= Activity =
Pick out the lines below that include the string "cutoff".

───

(** * naive-server: the connection handler of cmd/main.go

    A shallow embedding of [handleConn], [parseHeader], [buildResponse] and
    the report of a failed bind of [main], together with executable models
    of the Go library calls they make ([strings], [strconv], [fmt.Sscanf]
    with the decoding of [unicode/utf8], [bufio.Reader], [os.ReadFile] and
    [os.WriteFile]), followed by the properties of the specification.

    Go's [string] is modelled by [string] (a sequence of 8-bit characters),
    [[]byte] by [list byte], and [int] (64 bits) by [Z]. *)

From Stdlib Require Import ZArith Lia Strings.Ascii Strings.Byte DecimalString.
From Stdlib Require DecimalPos.
From stdpp Require Import base option list strings gmap.

Local Open Scope Z_scope.

(** ** Byte sequences and strings *)

(** [[]byte(s)] and [string(b)]. *)
Definition bytes_of (s : string) : list byte := String.list_byte_of_string s.
Definition string_of (b : list byte) : string := String.string_of_list_byte b.

Definition CR : ascii := "013"%char.
Definition LF : ascii := "010"%char.
Definition CRLF : string := String CR (String LF EmptyString).

(** ** Package [strings] *)
Module strings.

Fixpoint contains (c : ascii) (cutset : string) : bool :=
  match cutset with
  | EmptyString => false
  | String d rest => Ascii.eqb c d || contains c rest
  end.

Fixpoint TrimLeft (s cutset : string) : string :=
  match s with
  | EmptyString => EmptyString
  | String c rest => if contains c cutset then TrimLeft rest cutset else s
  end.

Fixpoint TrimRight (s cutset : string) : string :=
  match s with
  | EmptyString => EmptyString
  | String c rest =>
      match TrimRight rest cutset with
      | EmptyString => if contains c cutset then EmptyString else String c EmptyString
      | t => String c t
      end
  end.

(** [strings.Trim(s, cutset)]: all leading and trailing characters of
    [cutset] removed. *)
Definition Trim (s cutset : string) : string :=
  TrimRight (TrimLeft s cutset) cutset.

(** [strings.Split(s, sep)] for a one-character separator, which is what
    both call sites pass: the pieces between the occurrences of [sep];
    a string without [sep] (the empty one included) is the only piece. *)
Fixpoint Split (s : string) (sep : ascii) : list string :=
  match s with
  | EmptyString => [EmptyString]
  | String c rest =>
      if Ascii.eqb c sep then EmptyString :: Split rest sep
      else match Split rest sep with
           | piece :: pieces => String c piece :: pieces
           | [] => [String c EmptyString]
           end
  end.

(** [strings.SplitAfter(s, sep)] for a one-character separator: the pieces
    after each occurrence of [sep], which stays at the end of its piece. *)
Fixpoint SplitAfter (s : string) (sep : ascii) : list string :=
  match s with
  | EmptyString => [EmptyString]
  | String c rest =>
      if Ascii.eqb c sep then String c EmptyString :: SplitAfter rest sep
      else match SplitAfter rest sep with
           | piece :: pieces => String c piece :: pieces
           | [] => [String c EmptyString]
           end
  end.

(** [strings.Join(elems, sep)]. *)
Fixpoint Join (elems : list string) (sep : string) : string :=
  match elems with
  | [] => EmptyString
  | [e] => e
  | e :: rest => e +:+ sep +:+ Join rest sep
  end.

End strings.

(** ** Errors and panics *)

Inductive error :=
  | EOF                      (* io.EOF *)
  | ECONNRESET               (* a failed read of the connection *)
  | ENOENT | EACCES          (* *fs.PathError of the os package *)
  | ErrSyntax | ErrRange     (* *strconv.NumError *)
  | ErrScan                  (* any error of fmt.Sscanf *)
  | Errorf (msg : string) (cause : error).  (* fmt.Errorf("msg: %v", cause) *)

Inductive panic :=
  | IndexOutOfRange (index : nat) (len : nat)
  | MakeSliceLenOutOfRange.

(** A computation that either yields a value or panics. *)
Inductive result (A : Type) :=
  | Ok (a : A)
  | Panic (p : panic).
Arguments Ok {A} a.
Arguments Panic {A} p.

(** [s[i]] on a slice. *)
Definition index {A} (s : list A) (i : nat) : result A :=
  match s !! i with
  | Some x => Ok x
  | None => Panic (IndexOutOfRange i (length s))
  end.

(** [s[i:]] on a slice. *)
Definition slice_from {A} (s : list A) (i : nat) : result (list A) :=
  if (i <=? length s)%nat then Ok (drop i s) else Panic (IndexOutOfRange i (length s)).

(** ** Package [strconv] *)
Module strconv.

Definition is_digit (c : ascii) : bool :=
  (48 <=? nat_of_ascii c)%nat && (nat_of_ascii c <=? 57)%nat.

Definition digit (c : ascii) : Z := Z.of_nat (nat_of_ascii c) - 48.

Definition maxUint64 : Z := 2 ^ 64 - 1.

(** The digit loop of [ParseUint(s, 10, 64)], left to right: a character
    that is no decimal digit is a syntax error, an overflow a range error
    with the largest value. *)
Fixpoint parseUint_loop (s : string) (n : Z) : Z * option error :=
  match s with
  | EmptyString => (n, None)
  | String c rest =>
      if negb (is_digit c) then (0, Some ErrSyntax)
      else if n >=? maxUint64 / 10 + 1 then (maxUint64, Some ErrRange)
      else let n1 := n * 10 + digit c in
           if n1 >? maxUint64 then (maxUint64, Some ErrRange)
           else parseUint_loop rest n1
  end.

Definition ParseUint (s : string) : Z * option error :=
  match s with
  | EmptyString => (0, Some ErrSyntax)
  | _ => parseUint_loop s 0
  end.

(** [ParseInt(s, 10, 0)]: an optional sign, then [ParseUint]; a value
    outside of int64 is a range error with the nearest bound. *)
Definition ParseInt (s : string) : Z * option error :=
  match s with
  | EmptyString => (0, Some ErrSyntax)
  | String c rest =>
      let neg := Ascii.eqb c "-" in
      let digits := if Ascii.eqb c "+" || neg then rest else s in
      match ParseUint digits with
      | (_, Some ErrSyntax) => (0, Some ErrSyntax)
      | (un, e) =>
          let cutoff := 2 ^ 63 in
          if negb neg && (un >=? cutoff) then (cutoff - 1, Some ErrRange)
          else if neg && (un >? cutoff) then (- cutoff, Some ErrRange)
          else (if neg then - un else un, e)
      end
  end.

(** [strconv.Atoi(s)]; its fast path for short strings computes what
    [ParseInt] does. *)
Definition Atoi (s : string) : Z * option error := ParseInt s.

End strconv.

(** ** Package [unicode/utf8] *)
Module utf8.

(** A rune is an [int32]; [RuneError] is U+FFFD. *)
Definition RuneError : Z := 0xFFFD.

(** The byte [s[i]], as a number. *)
Definition byte_at (s : string) (i : nat) : Z :=
  match String.get i s with
  | Some c => Z.of_nat (nat_of_ascii c)
  | None => 0
  end.

(** The table [first] together with [acceptRanges], for the bytes from
    0x80 on: the length of the sequence that a first byte starts and the
    range its second byte must be in; [None] for a byte that starts no
    sequence (the entries [xx]). *)
Definition first (s0 : Z) : option (nat * Z * Z) :=
  if s0 <? 0xC2 then None
  else if s0 <? 0xE0 then Some (2%nat, 0x80, 0xBF)
  else if s0 =? 0xE0 then Some (3%nat, 0xA0, 0xBF)
  else if s0 =? 0xED then Some (3%nat, 0x80, 0x9F)
  else if s0 <? 0xF0 then Some (3%nat, 0x80, 0xBF)
  else if s0 =? 0xF0 then Some (4%nat, 0x90, 0xBF)
  else if s0 <? 0xF4 then Some (4%nat, 0x80, 0xBF)
  else if s0 =? 0xF4 then Some (4%nat, 0x80, 0x8F)
  else None.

───

= Response =
          let cutoff := 2 ^ 63 in
          if negb neg && (un >=? cutoff) then (cutoff - 1, Some ErrRange)
          else if neg && (un >? cutoff) then (- cutoff, Some ErrRange)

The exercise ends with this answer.